• Exercise data
Lemma scan_recs {A R} (s : ark D) b (f : Z -> rec_view -> A -> A + R) g stop a recs e x :
  readable s -> g_bd s = Some b -> (forall sec v y, f sec v y = inl (g sec v y)) ->
  log_at (total_sectors b) (g_epoch s) (img s) a recs e -> e <= stop ->
  scan_log s stop f a x = scan_log s stop f e (fold_recs g a recs x).
Proof.
  intros Hr Hb Hf Hl. revert x. induction Hl as [|h r rs h' H0 Hwf Hp Hl IH]; intros x Hs; simpl; [done|].
  pose proof (log_le _ _ _ _ _ _ Hl). pose proof (span_spec r Hwf) as [Hsp _].
  rewrite (scan_some s f _ _ (view_of r)); [|lia|by rewrite (read_peek _ b)].
  rewrite Hf. by apply IH.
Qed.

Lemma scan_quiet (s : ark D) b stop a last :
  readable s -> g_bd s = Some b -> quiet (total_sectors b) (g_epoch s) (img s) a ->
  scan_log s stop pass1 a last = inl last.
Proof.
  intros Hr Hb. remember (Z.to_nat (stop - a)) as n eqn:En. revert a En.
  induction n as [n IH] using lt_wf_ind. intros a En Hq.
  destruct (Z.le_gt_cases stop a); [by apply scan_stop|].
  destruct (snd (read_record s a ARK_COMMIT_MAX)) as [v|] eqn:E.
  - pose proof (read_span _ _ _ E). rewrite (scan_some _ _ _ _ v) by done. unfold pass1 at 1.
    rewrite (read_peek _ b) in E by done.
    assert (Hv : (rv_type v =? ARK_REC_COMMIT) && rv_ok v = false).
    { pose proof (Hq a ltac:(lia)) as Ha. by rewrite E in Ha. }
    rewrite Hv. apply (IH (Z.to_nat (stop - (a + rv_n v)))); [lia|done|].
    eapply quiet_mono; [done|lia].
  - rewrite scan_none by done. apply (IH (Z.to_nat (stop - (a + 1)))); [lia|done|].
    eapply quiet_mono; [done|lia].
Qed.

Definition g1 (sec : Z) (v : rec_view) (last : Z) : Z := the (pass1 sec v last).
Definition g2 (sec : Z) (v : rec_view) (s : ark D) : ark D := the (pass2 sec v s).

(** What pass 2 leaves alone, and the index it builds. *)
Lemma g2_frame sec v (s : ark D) :
  g_bd (g2 sec v s) = g_bd s /\ g_epoch (g2 sec v s) = g_epoch s /\
  g_log_start (g2 sec v s) = g_log_start s /\ g_log_end_override (g2 sec v s) = g_log_end_override s /\
  g_head (g2 sec v s) = g_head s.
Proof.
  unfold g2, pass2. cbn [the]. destruct (_ =? ARK_REC_BLOCK); [done|].
  destruct (_ && _); [|done]. by destruct (parse_commit _ _).
Qed.

Lemma fold_frame recs pos (s : ark D) :
  let s' := fold_recs g2 pos recs s in
  g_bd s' = g_bd s /\ g_epoch s' = g_epoch s /\ g_log_start s' = g_log_start s /\
  g_log_end_override s' = g_log_end_override s /\ g_ix s' = idx_add_all (g_ix s) (blocks_of pos recs).
Proof.
  cbv zeta. revert pos s; induction recs as [|r rs IH]; intros pos s; cbn [fold_recs blocks_of]; [done|].
  destruct (IH (pos + span r) (g2 pos (view_of r) s)) as (-> & -> & -> & -> & ->).
  destruct (g2_frame pos (view_of r) s) as (-> & -> & -> & -> & _). split_and!; try done.
  unfold g2, pass2, view_of. cbn [the rv_type rv_id rv_ok rv_pay].
  destruct (l_type r =? ARK_REC_BLOCK); [done|]. destruct (_ && _); [|done]. by destruct (parse_commit _ _).
Qed.

Lemma g2_commit pos r (s : ark D) live mroot :
  l_type r = ARK_REC_COMMIT -> parse_commit (l_pay r) ARK_MAX_FILES = (live, Some mroot) ->
  let s' := g2 pos (view_of r) s in g_live s' = live /\ g_mroot s' = mroot /\ g_seq s' = l_seq r.
Proof. intros Ht Hp. unfold g2, pass2, view_of. cbn [the rv_type rv_ok rv_pay]. by rewrite Ht, Hp. Qed.

End Replay.

(** ** Images that store a namespace *)

(** The superblock a mount would use. *)
Definition super_is (im : array (list Z)) (total st ep : Z) : Prop :=
  exists b, (if super_valid (im 0) then Some (im 0)
             else if super_valid (im (lim total)) then Some (im (lim total)) else None) = Some b /\
    sb_log_start (dec_super b) = st /\ sb_epoch (dec_super b) = ep /\ sb_total_sectors (dec_super b) = total.

(** A log from [st] whose last record is a commit of [(live, mroot)], with
    no valid commit behind it. *)
Record log_stores (im : array (list Z)) (total st ep : Z) (recs : list lrec) (h : Z)
    (live : list ark_dent) (mroot : list Z) : Prop := {
  ls_log : log_at total ep im st recs h;
  ls_last : exists pre c, recs = pre ++ [c] /\ l_type c = ARK_REC_COMMIT /\
    parse_commit (l_pay c) ARK_MAX_FILES = (live, Some mroot);
  ls_quiet : quiet total ep im h;
  ls_end : h <= lim total }.

Record stored (im : array (list Z)) (total st ep : Z) (live : list ark_dent) (mroot : list Z) : Prop := {
  so_total : 4 <= total < 2 ^ 32 - 64;
  so_start : 1 <= st;
  so_epoch : is_u32 ep;
  so_super : super_is im total st ep;
  so_log : exists recs h, log_stores im total st ep recs h live mroot }.

Definition cap_of (total : Z) : Z := if total <? 12288 then total else 12288.

Lemma set_cap_of ix total : g_idx_cap (idx_set_cap ix total) = cap_of total.
Proof. done. Qed.

Lemma blocks_pos pos recs : 1 <= pos -> Forall wf_rec recs -> Forall (fun p => snd p <> 0) (blocks_of pos recs).
Proof.
  intros H0 Hw. revert pos H0. induction Hw as [|r rs Hr Hrs IH]; intros pos H0; simpl; [constructor|].
  pose proof (span_spec r Hr) as [Hsp _]. apply Forall_app; split; [|apply IH; lia].
  destruct (_ =? _); constructor; simpl; [lia|constructor].
Qed.

(** A mount that finds its superblock replays the log from there. *)
Lemma mount_opens im total st ep (s0 : ark ram) :
  super_is im total st ep ->
  exists s, ark_mount s0 (Bd ARK_SECTOR total im) = (ARK_OK, replay s) /\
    g_bd s = Some (Bd ARK_SECTOR total im) /\ readable s /\ img s = im /\ g_log_start s = st /\ g_epoch s = ep /\
    ark_usable_end s = lim total /\ g_ix s = idx_reset (idx_set_cap (g_ix s0) total) /\
    g_log_end_override s = g_log_end_override s0.
Proof.
  intros (b & Hb & Hs1 & Hs2 & Hs3). unfold ark_mount. rewrite Z.eqb_refl. cbn [negb].
  set (s1 := set_bd s0 (Some (Bd ARK_SECTOR total im))).
  assert (Hr : forall t, dev_read s1 t = Some (im t)) by done.
  cbv zeta. rewrite !Hr. cbn [total_sectors]. fold (lim total).
  assert (Hsb : match (if super_valid (im 0) then Some (im 0) else None) with
    | Some b0 => Some b0 | None => if super_valid (im (lim total)) then Some (im (lim total)) else None end = Some b)
    by (by destruct (super_valid (im 0))).
  rewrite Hsb, Hs1, Hs2, Hs3. eexists. split; [reflexivity|]. done.
Qed.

• Task instructions
Extract the complete listing above, reproducing each line exactly.

• Response for this exercise
Lemma scan_recs {A R} (s : ark D) b (f : Z -> rec_view -> A -> A + R) g stop a recs e x :
  readable s -> g_bd s = Some b -> (forall sec v y, f sec v y = inl (g sec v y)) ->
  log_at (total_sectors b) (g_epoch s) (img s) a recs e -> e <= stop ->
  scan_log s stop f a x = scan_log s stop f e (fold_recs g a recs x).
Proof.
  intros Hr Hb Hf Hl. revert x. induction Hl as [|h r rs h' H0 Hwf Hp Hl IH]; intros x Hs; simpl; [done|].
  pose proof (log_le _ _ _ _ _ _ Hl). pose proof (span_spec r Hwf) as [Hsp _].
  rewrite (scan_some s f _ _ (view_of r)); [|lia|by rewrite (read_peek _ b)].
  rewrite Hf. by apply IH.
Qed.

Lemma scan_quiet (s : ark D) b stop a last :
  readable s -> g_bd s = Some b -> quiet (total_sectors b) (g_epoch s) (img s) a ->
  scan_log s stop pass1 a last = inl last.
Proof.
  intros Hr Hb. remember (Z.to_nat (stop - a)) as n eqn:En. revert a En.
  induction n as [n IH] using lt_wf_ind. intros a En Hq.
  destruct (Z.le_gt_cases stop a); [by apply scan_stop|].
  destruct (snd (read_record s a ARK_COMMIT_MAX)) as [v|] eqn:E.
  - pose proof (read_span _ _ _ E). rewrite (scan_some _ _ _ _ v) by done. unfold pass1 at 1.
    rewrite (read_peek _ b) in E by done.
    assert (Hv : (rv_type v =? ARK_REC_COMMIT) && rv_ok v = false).
    { pose proof (Hq a ltac:(lia)) as Ha. by rewrite E in Ha. }
    rewrite Hv. apply (IH (Z.to_nat (stop - (a + rv_n v)))); [lia|done|].
    eapply quiet_mono; [done|lia].
  - rewrite scan_none by done. apply (IH (Z.to_nat (stop - (a + 1)))); [lia|done|].
    eapply quiet_mono; [done|lia].
Qed.

Definition g1 (sec : Z) (v : rec_view) (last : Z) : Z := the (pass1 sec v last).
Definition g2 (sec : Z) (v : rec_view) (s : ark D) : ark D := the (pass2 sec v s).

(** What pass 2 leaves alone, and the index it builds. *)
Lemma g2_frame sec v (s : ark D) :
  g_bd (g2 sec v s) = g_bd s /\ g_epoch (g2 sec v s) = g_epoch s /\
  g_log_start (g2 sec v s) = g_log_start s /\ g_log_end_override (g2 sec v s) = g_log_end_override s /\
  g_head (g2 sec v s) = g_head s.
Proof.
  unfold g2, pass2. cbn [the]. destruct (_ =? ARK_REC_BLOCK); [done|].
  destruct (_ && _); [|done]. by destruct (parse_commit _ _).
Qed.

Lemma fold_frame recs pos (s : ark D) :
  let s' := fold_recs g2 pos recs s in
  g_bd s' = g_bd s /\ g_epoch s' = g_epoch s /\ g_log_start s' = g_log_start s /\
  g_log_end_override s' = g_log_end_override s /\ g_ix s' = idx_add_all (g_ix s) (blocks_of pos recs).
Proof.
  cbv zeta. revert pos s; induction recs as [|r rs IH]; intros pos s; cbn [fold_recs blocks_of]; [done|].
  destruct (IH (pos + span r) (g2 pos (view_of r) s)) as (-> & -> & -> & -> & ->).
  destruct (g2_frame pos (view_of r) s) as (-> & -> & -> & -> & _). split_and!; try done.
  unfold g2, pass2, view_of. cbn [the rv_type rv_id rv_ok rv_pay].
  destruct (l_type r =? ARK_REC_BLOCK); [done|]. destruct (_ && _); [|done]. by destruct (parse_commit _ _).
Qed.

Lemma g2_commit pos r (s : ark D) live mroot :
  l_type r = ARK_REC_COMMIT -> parse_commit (l_pay r) ARK_MAX_FILES = (live, Some mroot) ->
  let s' := g2 pos (view_of r) s in g_live s' = live /\ g_mroot s' = mroot /\ g_seq s' = l_seq r.
Proof. intros Ht Hp. unfold g2, pass2, view_of. cbn [the rv_type rv_ok rv_pay]. by rewrite Ht, Hp. Qed.

End Replay.

(** ** Images that store a namespace *)

(** The superblock a mount would use. *)
Definition super_is (im : array (list Z)) (total st ep : Z) : Prop :=
  exists b, (if super_valid (im 0) then Some (im 0)
             else if super_valid (im (lim total)) then Some (im (lim total)) else None) = Some b /\
    sb_log_start (dec_super b) = st /\ sb_epoch (dec_super b) = ep /\ sb_total_sectors (dec_super b) = total.

(** A log from [st] whose last record is a commit of [(live, mroot)], with
    no valid commit behind it. *)
Record log_stores (im : array (list Z)) (total st ep : Z) (recs : list lrec) (h : Z)
    (live : list ark_dent) (mroot : list Z) : Prop := {
  ls_log : log_at total ep im st recs h;
  ls_last : exists pre c, recs = pre ++ [c] /\ l_type c = ARK_REC_COMMIT /\
    parse_commit (l_pay c) ARK_MAX_FILES = (live, Some mroot);
  ls_quiet : quiet total ep im h;
  ls_end : h <= lim total }.

Record stored (im : array (list Z)) (total st ep : Z) (live : list ark_dent) (mroot : list Z) : Prop := {
  so_total : 4 <= total < 2 ^ 32 - 64;
  so_start : 1 <= st;
  so_epoch : is_u32 ep;
  so_super : super_is im total st ep;
  so_log : exists recs h, log_stores im total st ep recs h live mroot }.

Definition cap_of (total : Z) : Z := if total <? 12288 then total else 12288.

Lemma set_cap_of ix total : g_idx_cap (idx_set_cap ix total) = cap_of total.
Proof. done. Qed.

Lemma blocks_pos pos recs : 1 <= pos -> Forall wf_rec recs -> Forall (fun p => snd p <> 0) (blocks_of pos recs).
Proof.
  intros H0 Hw. revert pos H0. induction Hw as [|r rs Hr Hrs IH]; intros pos H0; simpl; [constructor|].
  pose proof (span_spec r Hr) as [Hsp _]. apply Forall_app; split; [|apply IH; lia].
  destruct (_ =? _); constructor; simpl; [lia|constructor].
Qed.

(** A mount that finds its superblock replays the log from there. *)
Lemma mount_opens im total st ep (s0 : ark ram) :
  super_is im total st ep ->
  exists s, ark_mount s0 (Bd ARK_SECTOR total im) = (ARK_OK, replay s) /\
    g_bd s = Some (Bd ARK_SECTOR total im) /\ readable s /\ img s = im /\ g_log_start s = st /\ g_epoch s = ep /\
    ark_usable_end s = lim total /\ g_ix s = idx_reset (idx_set_cap (g_ix s0) total) /\
    g_log_end_override s = g_log_end_override s0.
Proof.
  intros (b & Hb & Hs1 & Hs2 & Hs3). unfold ark_mount. rewrite Z.eqb_refl. cbn [negb].
  set (s1 := set_bd s0 (Some (Bd ARK_SECTOR total im))).
  assert (Hr : forall t, dev_read s1 t = Some (im t)) by done.
  cbv zeta. rewrite !Hr. cbn [total_sectors]. fold (lim total).
  assert (Hsb : match (if super_valid (im 0) then Some (im 0) else None) with
    | Some b0 => Some b0 | None => if super_valid (im (lim total)) then Some (im (lim total)) else None end = Some b)
    by (by destruct (super_valid (im 0))).
  rewrite Hsb, Hs1, Hs2, Hs3. eexists. split; [reflexivity|]. done.
Qed.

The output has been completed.